My main interests are two-fold-- the design and cost of the sampler, and its correspondence with dichotomous samplers that use active pumps and filters and are certified as a Federal Reference Method (FRM)
The Passive Sampler
This sampler is attractive for several reasons; its cheap, it works out doors, its been correlated with FRM methods, and has the option of either using Scanning Electron Microscopy for particle speciation (identification) or a less expensive visual light microscopy and automated analysis in ImageJ for particle size determination [7]
The original design
The mesh is stainless steel, with a conical section "160µm (top diameter) and 225µm (bottom diameter) has been selected for general use (Buckbee-Mears, St. Paul, Inc.) However, a range of mesh sizes is commercially available and can be selected with respect to the sampling application." [188, 3]
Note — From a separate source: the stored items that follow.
Lemma aug_split_law : DictSpec.split_law (ftail := aug_tail) ctx N Dv canon aug_outcome summed enc enc_ok aug_split.
Proof.
  intros m t x s prefix lcp key P a b K2 k2 w Hm Hrest Hs Hp Bp HK HKm Hl Bl Hk Hsz Bk Hab Ht Hw. unfold aug_split, split_aug_edge.
  destruct (split_parts (ftail := aug_tail) ctx N Dv HN Hcap HDv HD canon m t x s prefix lcp key P a b K2 k2) as
    (key' & p2 & co & -> & E2 & Eo & Ro & Wk' & Bk' & Hz & Hlm & Hkn); [done..|]. cbn [rbind]. rewrite E2. cbn [rbind]. rewrite Eo. cbn [rbind].
  destruct (aug_leaf_rep (size_bits key') key' w Wk' Hkn eq_refl Hw) as (cn & En & Rn). unfold aug_leaf in En. rewrite En. cbn [rbind].
  rewrite Bk' in Rn. rewrite Hsz, Hz in *.
  assert (summed (set_label K2 t)) as So by (by apply (proj2 summed_law)). pose proof (summed_leaf k2 w Hw) as Sn.
  rewrite <- Bl. destruct a; cbn [split_trie]; (apply join_nodes; [done | done | lia | done..]).
Qed.

Lemma aug_insert_loop m c t fuel key stack0 :
  rep m c t -> summed t -> slice_wf key -> size_bits key = m -> m < Z.of_nat fuel ->
  insert_result ctx aug_outcome (rebuild_aug_segment ctx comp_add) enc enc_ok aug_leaf aug_split m c t (slice_bits key) stack0
    (insert_loop ctx fuel c key stack0).
Proof.
  intros ?????. apply (insert_loop_spec (ftail := aug_tail) ctx N Dv HN canon _ _ summed); try done;
    [apply summed_law | apply aug_leaf_law | apply aug_split_law | apply aug_lift].
Qed.

Lemma aug_remove_loop m c t fuel key stack0 prev0 :
  rep m c t -> summed t -> slice_wf key -> size_bits key = m -> m < Z.of_nat fuel ->
  remove_result ctx aug_outcome (rebuild_aug_segment ctx comp_add) m c t (slice_bits key) stack0 prev0 (remove_loop ctx fuel c key prev0 stack0).
Proof.
  intros ?????. apply (remove_loop_spec (ftail := aug_tail) ctx N Dv HN Hcap HDv HD canon _ _ summed); try done;
    [apply summed_law | apply aug_lift | apply aug_built].
Qed.

(** ** The search by extra *)

(** What a node is read as: its label and its sum, with the value of a leaf or the
    children of a fork behind them. *)
Definition node_read (m : Z) (t : trie) (a : A) (n : Next A) : Prop :=
  slice_wf (next_prefix n) /\ slice_bits (next_prefix n) = tlabel t /\ next_extra n = a /\
  match t, n with
  | TLeaf _ p, NextLeaf _ _ s => exists (v : V) s', p = enc (a, v) /\ enc_ok (a, v) /\ load_from s = Ok (v, s')
  | TFork K l r, NextEdge _ m' _ cl cr => m' = m - zlen K - 1 /\ rep m' cl l /\ rep m' cr r
  | _, _ => False
  end.

Lemma node_read_leaf m t a c s x prefix lab :
  rep m c t -> rest_of m t x -> sum_of t a -> value_slice x s -> m - zlen (tlabel t) = 0 ->
  read_label (new_allow_exotic c) m = Ok (lab, s) -> slice_wf lab -> slice_bits lab = tlabel t -> prefix = lab ->
  exists n, (let! (extra, data) := load_from s in Ok (NextLeaf prefix extra data)) = Ok n /\ node_read m t a n.
Proof.
  intros Hr Hrest Ha (W & B & _ & R & _) Hm E Wl Bl ->. destruct t as [K p|K l r]; [|destruct Hrest as [? _]; cbn [tlabel] in Hm; lia].
  destruct Hrest as (_ & _ & ->). destruct Ha as (v & Hv & ->). destruct Hv as [Hao Hvo].
  destruct (load_enc s a _ _ W Hao B R) as (s1 & -> & W1 & B1 & R1). cbn [rbind]. eexists. split; [done|].
  split; [done|]. split; [done|]. split; [done|]. destruct (load_enc s1 v [] [] W1 Hvo) as (s2 & E2 & _); [by rewrite app_nil_r..|].
  by exists v, s2.
Qed.

Lemma node_read_fork m K l r a s x lab :
  rest_of m (TFork K l r) x -> sum_of (TFork K l r) a -> value_slice x s -> slice_wf lab -> slice_bits lab = K ->
  exists n, (if size_refs s <? 2 then Err CellUnderflow else
    let! (lft, data) := load_reference s in
    let! (rgt, data) := load_reference data in
    let! (extra, _) := load_from data in Ok (NextEdge lab (m - zlen K - 1) extra lft rgt)) = Ok n /\ node_read m (TFork K l r) a n.
Proof.
  intros (HK & cl & cr & y & -> & Hl & Hr & _ & (a' & Ha' & ->)) Ha (W & B & R & Rc & _) Wl Bl.
  pose proof (zlen_slice_references_cloned s W) as Hz. rewrite Rc in Hz. cbn [forked fst snd] in *. rewrite !zlen_cons in Hz.
  pose proof (zlen_nonneg (enc a').2). rewrite (proj2 (Z.ltb_ge _ _)) by lia.
  assert (forall s c rs, slice_wf s -> slice_references_cloned s = c :: rs -> 1 <= refs_end (range s) - refs_start (range s)) as Hone.
  { intros s0 c0 rs0 W0 E0. pose proof (zlen_slice_references_cloned s0 W0) as Hz0. rewrite E0, zlen_cons in Hz0.
    pose proof (zlen_nonneg rs0). unfold size_refs, Range.size_refs in Hz0. destruct W0. dlia. }
  destruct (advance_ref_wf s W (Hone _ _ _ W Rc)) as (W1 & Rn1 & Rc1 & B1). rewrite R in Rn1. rewrite Rc in Rc1. cbn [tail] in *.
  destruct (advance_ref_wf _ W1 (Hone _ _ _ W1 Rc1)) as (W2 & _ & Rc2 & B2). rewrite Rc1 in Rc2. cbn [tail] in *.
  rewrite (load_reference_spec s), R by done. cbn [rbind]. rewrite load_reference_spec, Rn1 by done. cbn [rbind].
  assert (enc_ok a') as Hao by (by apply (sum_ok (TFork [] l r))).
  destruct (load_enc _ a' [] [] W2 Hao) as (s3 & -> & _); [by rewrite B2, B1, B, app_nil_r | by rewrite Rc2, app_nil_r|]. cbn [rbind].
  eexists. split; [done|]. split; [done|]. split; [done|]. split; [|done]. by apply (sum_unique (TFork [] l r)).
Qed.

Lemma preload_branch_spec m c t a : rep m c t -> sum_of t a -> exists n, preload_branch c m = Ok n /\ node_read m t a n.
Proof.
  intros Hr Ha. destruct (rep_load _ _ _ _ _ _ _ Full Hr) as (_ & _ & En). unfold preload_branch. rewrite En. cbn [rbind].
  destruct (rep_read ctx N Dv HN canon _ _ _ Hr) as (lab & s & x & E & Wl & Bl & Cs & Ws & Bs & Rs & Rc & Hrest).
  rewrite E. cbn [rbind]. pose proof (rep_label_len _ _ _ _ _ _ _ Hr) as HK. pose proof (zlen_slice_bits lab Wl) as Hz. rewrite Bl in Hz.
  assert (value_slice x s) as Hv by (split_and!; [done..|exact (rep_plain _ _ _ _ _ _ _ s Hr Cs)]).
  unfold checked_sub. rewrite <- Hz. rewrite (proj2 (Z.leb_le (zlen (tlabel t)) m)) by done.
  destruct (Z.eqb_spec (m - zlen (tlabel t)) 0) as [Hm0|Hm0]; [by apply (node_read_leaf m t a c s x lab lab)|].
  destruct t as [K p|K l r]; [by destruct Hrest as [? _]; cbn [tlabel] in Hm0; lia|]. by apply node_read_fork with x.
Qed.

(** A predicate on the state of the flow and the sum of the subtree, which the flow keeps *)
Definition guided {S} `{SearchByExtra A S} (P : S -> A -> Prop) : Prop :=
  (forall s a, P s a -> (on_leaf s a).1 = true) /\
  (forall s x y a, P s a -> combine x y = Some a ->
    match on_edge s x y with
    | (Some Left, s) => P s x
    | (Some Right, s) => P s y
    | (None, _) => False
    end).

(** The found entry of a trie, below the key [B] *)
Definition found_in (t : trie) (B : list bool) (found : CellDataBuilder * A * CellSlice) : Prop :=
  let '(key, x, s) := found in
  exists k (v : V) s', key = of_bits (B ++ k) /\ tget t k = Some (enc (x, v)) /\ enc_ok (x, v) /\ load_from s = Ok (v, s').

Definition search_result {S} `{SearchByExtra A S} (flow : S) (t : trie) (a : A) (B : list bool)
    (r : result (option (CellDataBuilder * A * CellSlice))) : Prop :=
  exists o, r = Ok o /\ (forall f, o = Some f -> found_in t B f) /\
    forall P, guided P -> P flow a -> exists f s, o = Some f /\ P s f.1.2.

Lemma search_child {S} `{SearchByExtra A S} (flow flow' : S) K l r x a B (b : bool) res :
  search_result flow' (if b then r else l) x (B ++ K ++ [b]) res ->
  (forall P, guided P -> P flow a -> P flow' x) ->
  search_result flow (TFork K l r) a B res.
Proof.
  intros (o & -> & Hf & HP) Hg. exists o. split; [done|]. split.
  - intros [[key y] s] ->. destruct (Hf _ eq_refl) as (k & v & s' & -> & Ht & Hv & Es). exists (K ++ b :: k), v, s'.
    rewrite tget_fork_child. split; [|done]. by rewrite <- !app_assoc.
  - intros P HG Hp. apply (HP P HG). by apply Hg.
Qed.

Lemma find_loop_spec {S} `{SearchByExtra A S} fuel m t a n (flow : S) B :
  node_read m t a n -> sum_of t a -> zlen (tlabel t) <= m -> m < Z.of_nat fuel -> zlen B + m <= 1023 ->
  search_result flow t a B (find_by_extra_loop fuel n (of_bits B) flow).
Proof.
  revert m t a n flow B. induction fuel as [|fuel IH]; intros m t a n flow B (Wp & Bp & Hx & Hn) Ha HK Hfuel HB.
  { pose proof (zlen_nonneg (tlabel t)). lia. }
  cbn [find_by_extra_loop]. pose proof (zlen_slice_bits _ Wp) as Hz. rewrite Bp in Hz.
  rewrite key_part_opt, Bp by (done || lia). cbn [rbind]. destruct t as [K p|K l r], n as [prefix x s|prefix m' x cl cr]; try done; cbn [tlabel next_extra] in *; subst x.
  - destruct Hn as (v & s' & -> & Hv & Es). destruct (on_leaf flow a) as [here flow'] eqn:El. eexists. split; [done|]. split.
    + intros f Hf. destruct here; [|done]. injection Hf as <-. exists K, v, s'. split; [done|]. split; [|done]. simpl. by rewrite bool_decide_true.
    + intros P HG Hp. pose proof (proj1 HG _ _ Hp) as Hl. rewrite El in Hl. cbn [fst] in Hl. subst here. by eexists _, flow.
  - destruct Hn as (-> & Hl & Hr). destruct Ha as (xl & xr & Hxl & Hxr & Ec).
    destruct (preload_branch_spec _ _ _ _ Hl Hxl) as (nl & -> & Rl). cbn [rbind]. destruct (preload_branch_spec _ _ _ _ Hr Hxr) as (nr & -> & Rr). cbn [rbind].
    pose proof Rl as (_ & _ & -> & _). pose proof Rr as (_ & _ & -> & _). destruct (on_edge flow xl xr) as [side flow'] eqn:Ee.
    pose proof (zlen_nonneg K). assert (forall b : bool, zlen (B ++ K ++ [b]) = zlen B + zlen K + 1) as HBK.
    { intros b. rewrite !zlen_app. change (zlen [b]) with 1. lia. }
    pose proof (rep_label_len _ _ _ _ _ _ _ Hl). pose proof (rep_label_len _ _ _ _ _ _ _ Hr). pose proof (zlen_nonneg (tlabel l)).
    assert (forall P, guided P -> P flow a -> match side with Some Left => P flow' xl | Some Right => P flow' xr | None => False end) as HG.
    { intros P [_ Hg] Hp. specialize (Hg _ _ _ _ Hp Ec). by rewrite Ee in Hg. }
    destruct side as [[]|]; cycle 2; [|rewrite key_bit_of_bits by (rewrite zlen_app; lia); cbn [rbind]; rewrite <- app_assoc..].
    + eexists. split; [done|]. split; [done|]. intros P HP Hp. destruct (HG P HP Hp).
    + apply (search_child flow flow' K l r xl a B false); [|exact HG]. by apply IH with (m - zlen K - 1); try (rewrite ?HBK; lia).
    + apply (search_child flow flow' K l r xr a B true); [|exact HG]. by apply IH with (m - zlen K - 1); try (rewrite ?HBK; lia).
Qed.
The collection area is 1.2 mm deep and 6.8 mm in diameter, with a "smooth aluminum tape" for the collection surface, no more detail is specified [196, 4]. It appears to just be a metal surface, without adhesive, so while based on passive deposition it is not a sticky pad. As later tests involved a "carbon tab" "sputter coated" with gold [634, 5]. Ott, Cyrs, and Peters used "A 12-mm-diameter cover glass (Catalog #12-545-80, Fisher Scientific, Pittsburgh, PA)" cleaned with "antistatic laboratory wipes (Model #34155, Kimberly Clark, Dallas, TX)" as their collection substrate, "held within 1 cm above a polonium-210 strip (Catalog #1U200, Amstat Industries, Glenview, IL) to neutralize any static charge." [157, 7].
In wind tunnel tests up to 5m/s, relative humidity and wind speed did not substantially effect measurements in a way that cannot be corrected, however windspeed data was needed. In relation to the impactor tests, the passive monitor was determined to have 18.1% variation for PM2.5 and 32.2% variation for PM10 [200, 4]. All tests on the passive samplers were done with Scanning Electron Microscopy (SEM).
Early testing by Wagner, et al. demonstrated that there was a high correlation between results from the passive sampler and impactor sampling in indoor environments [2, 4]. The wind tunnel used is described in [4]. Windy environments would require wind speed measurements to correct against.
Enclosures for outdoor operation
Thomas Peters and his team were interested in using passive monitors for outdoor testing that would obviate the need for wind speed data. They developed a housing [6] and rigorously tested it in relation to optical and filter-based dichotomous samplers in wind tunnels and field tests [6, 7, 8].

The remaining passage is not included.